*** Raw data Section Begins ***

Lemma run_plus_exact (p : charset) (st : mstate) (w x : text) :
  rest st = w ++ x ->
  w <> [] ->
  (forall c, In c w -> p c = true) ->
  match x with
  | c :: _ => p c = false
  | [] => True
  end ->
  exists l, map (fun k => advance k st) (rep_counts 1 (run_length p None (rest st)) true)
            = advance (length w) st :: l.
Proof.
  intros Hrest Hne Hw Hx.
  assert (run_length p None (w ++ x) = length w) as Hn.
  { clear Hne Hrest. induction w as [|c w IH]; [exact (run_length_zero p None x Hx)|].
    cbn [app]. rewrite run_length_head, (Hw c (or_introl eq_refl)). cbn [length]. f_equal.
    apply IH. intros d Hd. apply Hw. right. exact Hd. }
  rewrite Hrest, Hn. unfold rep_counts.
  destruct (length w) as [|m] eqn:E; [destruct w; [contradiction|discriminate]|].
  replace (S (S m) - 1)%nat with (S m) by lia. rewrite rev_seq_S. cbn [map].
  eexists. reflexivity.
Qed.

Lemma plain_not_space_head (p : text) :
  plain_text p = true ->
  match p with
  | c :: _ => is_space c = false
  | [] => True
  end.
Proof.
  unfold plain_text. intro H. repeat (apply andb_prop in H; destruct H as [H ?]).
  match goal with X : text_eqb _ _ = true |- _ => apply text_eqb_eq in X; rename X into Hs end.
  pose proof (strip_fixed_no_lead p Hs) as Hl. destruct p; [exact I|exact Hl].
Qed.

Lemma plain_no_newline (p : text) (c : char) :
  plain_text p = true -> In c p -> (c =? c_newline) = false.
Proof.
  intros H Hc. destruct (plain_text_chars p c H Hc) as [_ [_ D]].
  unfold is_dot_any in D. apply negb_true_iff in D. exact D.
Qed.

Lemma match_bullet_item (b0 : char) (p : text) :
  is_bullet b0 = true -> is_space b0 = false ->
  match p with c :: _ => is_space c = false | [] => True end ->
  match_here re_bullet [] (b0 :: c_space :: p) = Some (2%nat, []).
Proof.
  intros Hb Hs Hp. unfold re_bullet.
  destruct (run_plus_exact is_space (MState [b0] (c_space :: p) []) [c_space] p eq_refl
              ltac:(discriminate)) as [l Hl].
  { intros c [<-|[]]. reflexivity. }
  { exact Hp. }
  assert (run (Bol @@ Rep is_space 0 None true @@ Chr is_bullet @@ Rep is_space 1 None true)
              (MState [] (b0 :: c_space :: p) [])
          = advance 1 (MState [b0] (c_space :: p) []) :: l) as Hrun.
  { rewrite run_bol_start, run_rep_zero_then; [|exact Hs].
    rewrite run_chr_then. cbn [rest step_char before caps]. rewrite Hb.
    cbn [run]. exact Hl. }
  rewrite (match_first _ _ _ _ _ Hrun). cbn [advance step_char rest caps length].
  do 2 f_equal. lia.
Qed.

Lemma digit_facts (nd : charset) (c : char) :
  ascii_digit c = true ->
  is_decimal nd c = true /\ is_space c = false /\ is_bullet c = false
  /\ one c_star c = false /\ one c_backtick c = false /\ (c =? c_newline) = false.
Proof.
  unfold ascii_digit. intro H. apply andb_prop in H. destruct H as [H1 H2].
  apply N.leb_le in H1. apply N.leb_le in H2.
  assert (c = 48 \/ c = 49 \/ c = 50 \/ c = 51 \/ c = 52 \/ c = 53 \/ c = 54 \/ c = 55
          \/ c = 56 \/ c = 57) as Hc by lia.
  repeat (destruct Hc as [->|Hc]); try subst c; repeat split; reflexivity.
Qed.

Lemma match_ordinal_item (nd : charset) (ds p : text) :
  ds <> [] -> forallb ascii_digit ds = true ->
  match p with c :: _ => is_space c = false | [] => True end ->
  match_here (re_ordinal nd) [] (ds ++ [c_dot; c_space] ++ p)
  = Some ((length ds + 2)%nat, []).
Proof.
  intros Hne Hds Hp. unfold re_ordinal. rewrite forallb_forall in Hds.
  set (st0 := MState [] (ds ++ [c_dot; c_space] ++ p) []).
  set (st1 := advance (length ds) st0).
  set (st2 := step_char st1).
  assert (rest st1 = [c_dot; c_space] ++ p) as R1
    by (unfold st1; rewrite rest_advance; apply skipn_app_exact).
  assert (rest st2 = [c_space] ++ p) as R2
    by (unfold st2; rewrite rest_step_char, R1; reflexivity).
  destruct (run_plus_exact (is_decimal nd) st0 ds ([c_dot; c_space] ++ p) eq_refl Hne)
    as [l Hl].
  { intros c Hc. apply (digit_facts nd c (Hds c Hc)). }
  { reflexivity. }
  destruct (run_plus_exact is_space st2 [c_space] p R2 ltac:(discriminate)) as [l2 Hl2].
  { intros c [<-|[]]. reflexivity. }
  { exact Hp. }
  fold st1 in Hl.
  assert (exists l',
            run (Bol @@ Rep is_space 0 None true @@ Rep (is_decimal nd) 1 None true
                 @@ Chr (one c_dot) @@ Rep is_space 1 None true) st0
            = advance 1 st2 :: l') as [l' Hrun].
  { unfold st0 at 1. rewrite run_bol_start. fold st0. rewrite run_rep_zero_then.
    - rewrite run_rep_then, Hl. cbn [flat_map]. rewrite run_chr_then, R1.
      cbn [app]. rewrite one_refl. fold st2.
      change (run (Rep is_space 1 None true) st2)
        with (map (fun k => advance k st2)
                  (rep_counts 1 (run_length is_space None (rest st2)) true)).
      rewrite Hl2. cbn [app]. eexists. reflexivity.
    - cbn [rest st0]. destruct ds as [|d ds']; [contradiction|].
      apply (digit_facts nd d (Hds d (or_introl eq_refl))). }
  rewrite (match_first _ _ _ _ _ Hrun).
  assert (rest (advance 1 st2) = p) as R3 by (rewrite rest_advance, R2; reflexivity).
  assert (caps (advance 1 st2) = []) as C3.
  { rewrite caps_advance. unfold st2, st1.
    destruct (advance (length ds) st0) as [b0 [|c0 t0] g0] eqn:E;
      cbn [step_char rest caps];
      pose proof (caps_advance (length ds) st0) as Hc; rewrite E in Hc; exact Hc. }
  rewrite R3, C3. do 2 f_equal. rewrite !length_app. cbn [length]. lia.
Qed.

*** Raw data Section Ends ***

◆ **Activity**
Transcribe all of the material above with complete accuracy.

◆ **Response**
Lemma run_plus_exact (p : charset) (st : mstate) (w x : text) :
  rest st = w ++ x ->
  w <> [] ->
  (forall c, In c w -> p c = true) ->
  match x with
  | c :: _ => p c = false
  | [] => True
  end ->
  exists l, map (fun k => advance k st) (rep_counts 1 (run_length p None (rest st)) true)
            = advance (length w) st :: l.
Proof.
  intros Hrest Hne Hw Hx.
  assert (run_length p None (w ++ x) = length w) as Hn.
  { clear Hne Hrest. induction w as [|c w IH]; [exact (run_length_zero p None x Hx)|].
    cbn [app]. rewrite run_length_head, (Hw c (or_introl eq_refl)). cbn [length]. f_equal.
    apply IH. intros d Hd. apply Hw. right. exact Hd. }
  rewrite Hrest, Hn. unfold rep_counts.
  destruct (length w) as [|m] eqn:E; [destruct w; [contradiction|discriminate]|].
  replace (S (S m) - 1)%nat with (S m) by lia. rewrite rev_seq_S. cbn [map].
  eexists. reflexivity.
Qed.

Lemma plain_not_space_head (p : text) :
  plain_text p = true ->
  match p with
  | c :: _ => is_space c = false
  | [] => True
  end.
Proof.
  unfold plain_text. intro H. repeat (apply andb_prop in H; destruct H as [H ?]).
  match goal with X : text_eqb _ _ = true |- _ => apply text_eqb_eq in X; rename X into Hs end.
  pose proof (strip_fixed_no_lead p Hs) as Hl. destruct p; [exact I|exact Hl].
Qed.

Lemma plain_no_newline (p : text) (c : char) :
  plain_text p = true -> In c p -> (c =? c_newline) = false.
Proof.
  intros H Hc. destruct (plain_text_chars p c H Hc) as [_ [_ D]].
  unfold is_dot_any in D. apply negb_true_iff in D. exact D.
Qed.

Lemma match_bullet_item (b0 : char) (p : text) :
  is_bullet b0 = true -> is_space b0 = false ->
  match p with c :: _ => is_space c = false | [] => True end ->
  match_here re_bullet [] (b0 :: c_space :: p) = Some (2%nat, []).
Proof.
  intros Hb Hs Hp. unfold re_bullet.
  destruct (run_plus_exact is_space (MState [b0] (c_space :: p) []) [c_space] p eq_refl
              ltac:(discriminate)) as [l Hl].
  { intros c [<-|[]]. reflexivity. }
  { exact Hp. }
  assert (run (Bol @@ Rep is_space 0 None true @@ Chr is_bullet @@ Rep is_space 1 None true)
              (MState [] (b0 :: c_space :: p) [])
          = advance 1 (MState [b0] (c_space :: p) []) :: l) as Hrun.
  { rewrite run_bol_start, run_rep_zero_then; [|exact Hs].
    rewrite run_chr_then. cbn [rest step_char before caps]. rewrite Hb.
    cbn [run]. exact Hl. }
  rewrite (match_first _ _ _ _ _ Hrun). cbn [advance step_char rest caps length].
  do 2 f_equal. lia.
Qed.

Lemma digit_facts (nd : charset) (c : char) :
  ascii_digit c = true ->
  is_decimal nd c = true /\ is_space c = false /\ is_bullet c = false
  /\ one c_star c = false /\ one c_backtick c = false /\ (c =? c_newline) = false.
Proof.
  unfold ascii_digit. intro H. apply andb_prop in H. destruct H as [H1 H2].
  apply N.leb_le in H1. apply N.leb_le in H2.
  assert (c = 48 \/ c = 49 \/ c = 50 \/ c = 51 \/ c = 52 \/ c = 53 \/ c = 54 \/ c = 55
          \/ c = 56 \/ c = 57) as Hc by lia.
  repeat (destruct Hc as [->|Hc]); try subst c; repeat split; reflexivity.
Qed.

Lemma match_ordinal_item (nd : charset) (ds p : text) :
  ds <> [] -> forallb ascii_digit ds = true ->
  match p with c :: _ => is_space c = false | [] => True end ->
  match_here (re_ordinal nd) [] (ds ++ [c_dot; c_space] ++ p)
  = Some ((length ds + 2)%nat, []).
Proof.
  intros Hne Hds Hp. unfold re_ordinal. rewrite forallb_forall in Hds.
  set (st0 := MState [] (ds ++ [c_dot; c_space] ++ p) []).
  set (st1 := advance (length ds) st0).
  set (st2 := step_char st1).
  assert (rest st1 = [c_dot; c_space] ++ p) as R1
    by (unfold st1; rewrite rest_advance; apply skipn_app_exact).
  assert (rest st2 = [c_space] ++ p) as R2
    by (unfold st2; rewrite rest_step_char, R1; reflexivity).
  destruct (run_plus_exact (is_decimal nd) st0 ds ([c_dot; c_space] ++ p) eq_refl Hne)
    as [l Hl].
  { intros c Hc. apply (digit_facts nd c (Hds c Hc)). }
  { reflexivity. }
  destruct (run_plus_exact is_space st2 [c_space] p R2 ltac:(discriminate)) as [l2 Hl2].
  { intros c [<-|[]]. reflexivity. }
  { exact Hp. }
  fold st1 in Hl.
  assert (exists l',
            run (Bol @@ Rep is_space 0 None true @@ Rep (is_decimal nd) 1 None true
                 @@ Chr (one c_dot) @@ Rep is_space 1 None true) st0
            = advance 1 st2 :: l') as [l' Hrun].
  { unfold st0 at 1. rewrite run_bol_start. fold st0. rewrite run_rep_zero_then.
    - rewrite run_rep_then, Hl. cbn [flat_map]. rewrite run_chr_then, R1.
      cbn [app]. rewrite one_refl. fold st2.
      change (run (Rep is_space 1 None true) st2)
        with (map (fun k => advance k st2)
                  (rep_counts 1 (run_length is_space None (rest st2)) true)).
      rewrite Hl2. cbn [app]. eexists. reflexivity.
    - cbn [rest st0]. destruct ds as [|d ds']; [contradiction|].
      apply (digit_facts nd d (Hds d (or_introl eq_refl))). }
  rewrite (match_first _ _ _ _ _ Hrun).
  assert (rest (advance 1 st2) = p) as R3 by (rewrite rest_advance, R2; reflexivity).
  assert (caps (advance 1 st2) = []) as C3.
  { rewrite caps_advance. unfold st2, st1.
    destruct (advance (length ds) st0) as [b0 [|c0 t0] g0] eqn:E;
      cbn [step_char rest caps];
      pose proof (caps_advance (length ds) st0) as Hc; rewrite E in Hc; exact Hc. }
  rewrite R3, C3. do 2 f_equal. rewrite !length_app. cbn [length]. lia.
Qed.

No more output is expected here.